(Stored data)
======

(** The exponent of the unit in the last place of a binary64 number near
    [x > 0]: 53 significant bits, down to the subnormal step [2 ^ -1074]. *)
Definition ulp_exp (x : Q) : Z := Z.max (qlog2 x - 52) (-1074).

(** Rounding of [x > 0] to a multiple of its ulp, ties to even. *)
Definition round_pos (x : Q) : Q :=
  let q := ulp_exp x in (inject_Z (py_round (x / pow2 q)) * pow2 q)%Q.

(** Round to nearest binary64 value, ties to even (exponent range not
    bounded above: overflow is detected by [overflows]). *)
Definition fl64 (x : Q) : Q :=
  match Qcompare x 0 with
  | Gt => round_pos x
  | Lt => Qopp (round_pos (Qopp x))
  | Eq => 0%Q
  end.

(** A Python float: a finite binary64 value, a signed infinity or a NaN. *)
Inductive PyFloat := Fin (x : Q) | Inf (neg : bool) | NaN.

Definition OverflowError (msg : string) : PyExn := mkExn "OverflowError" msg true.
Definition ValueError (msg : string) : PyExn := mkExn "ValueError" msg true.

(** A rounded value that is at least [2 ^ 1024] in magnitude is out of the
    binary64 range. *)
Definition overflows (r : Q) : bool := Qle_bool (pow2 1024) (Qabs r).

(** The float result of an exact value: rounded, infinite on overflow. *)
Definition to_float (x : Q) : PyFloat :=
  let r := fl64 x in
  if overflows r then Inf (Qle_bool r 0) else Fin r.

(** [float(n)] for an int, also done implicitly by [int op float]. *)
Definition int_to_float (n : Z) : Exc PyFloat :=
  let r := fl64 (inject_Z n) in
  if overflows r then PyRaise (OverflowError "int too large to convert to float")
  else PyOk (Fin r).

(** A float literal of the source, such as [0.96]. *)
Definition lit (x : Q) : PyFloat := Fin (fl64 x).

Definition fneg (x : PyFloat) : PyFloat :=
  match x with Fin a => Fin (- a) | Inf s => Inf (negb s) | NaN => NaN end.

Definition fadd (x y : PyFloat) : PyFloat :=
  match x, y with
  | Fin a, Fin b => to_float (a + b)
  | Fin _, Inf s | Inf s, Fin _ => Inf s
  | Inf s, Inf t => if Bool.eqb s t then Inf s else NaN
  | _, _ => NaN
  end.

Definition fsub (x y : PyFloat) : PyFloat := fadd x (fneg y).

Definition fmul (x y : PyFloat) : PyFloat :=
  match x, y with
  | Fin a, Fin b => to_float (a * b)
  | Fin a, Inf s | Inf s, Fin a =>
      if Qeq_bool a 0 then NaN else Inf (xorb s (negb (Qle_bool 0 a)))
  | Inf s, Inf t => Inf (xorb s t)
  | _, _ => NaN
  end.

Definition fdiv (x y : PyFloat) : Exc PyFloat :=
  match y with
  | Fin b =>
      if Qeq_bool b 0 then PyRaise ZeroDivisionError
      else PyOk (match x with
                 | Fin a => to_float (a / b)
                 | Inf s => Inf (xorb s (negb (Qle_bool 0 b)))
                 | NaN => NaN
                 end)
  | Inf t =>
      PyOk (match x with Fin a => Fin 0 | _ => NaN end)
  | NaN => PyOk NaN
  end.

Definition fge (x y : PyFloat) : bool :=
  match x, y with
  | Fin a, Fin b => Qle_bool b a
  | Inf s, Fin _ => negb s
  | Fin _, Inf t => t
  | Inf s, Inf t => t || negb s
  | _, _ => false
  end.

Definition py_round_f (x : PyFloat) : Exc Z :=
  match x with
  | Fin a => PyOk (py_round a)
  | Inf _ => PyRaise (OverflowError "cannot convert float infinity to integer")
  | NaN => PyRaise (ValueError "cannot convert float NaN to integer")
  end.

Inductive PyNum := PyInt (n : Z) | PyFlt (x : PyFloat).

Definition as_float (v : PyNum) : Exc PyFloat :=
  match v with PyInt n => int_to_float n | PyFlt x => PyOk x end.

(* ------------------------------------------------------------------------- *)
(*  Judgments, hit objects, beatmaps                                         *)
(* ------------------------------------------------------------------------- *)

(** The members of osu!'s [HitResult] enum used by the simulators. *)
Inductive HitResult :=
| Perfect | Great | Good | Ok | Meh | Miss
| LargeTickHit | SmallTickHit | SmallTickMiss.

(** Hit objects of a converted beatmap.  The catch classes are distinguished
    because [_sim_catch] inspects them; [TinyDroplet] is a subclass of
    [Droplet]; [JuiceStream] and [BananaShower] carry their nested objects;
    [OtherObject] stands for the objects of the other rulesets. *)
Inductive HitObject :=
| Fruit
| Droplet
| TinyDroplet
| Banana
| JuiceStream (NestedHitObjects : list HitObject)
| BananaShower (NestedHitObjects : list HitObject)
| OtherObject.

Record Beatmap := mkBeatmap { HitObjects : list HitObject }.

======

Report the number of lines in the entries above that include the string "PyRaise". Give nothing but the number.

4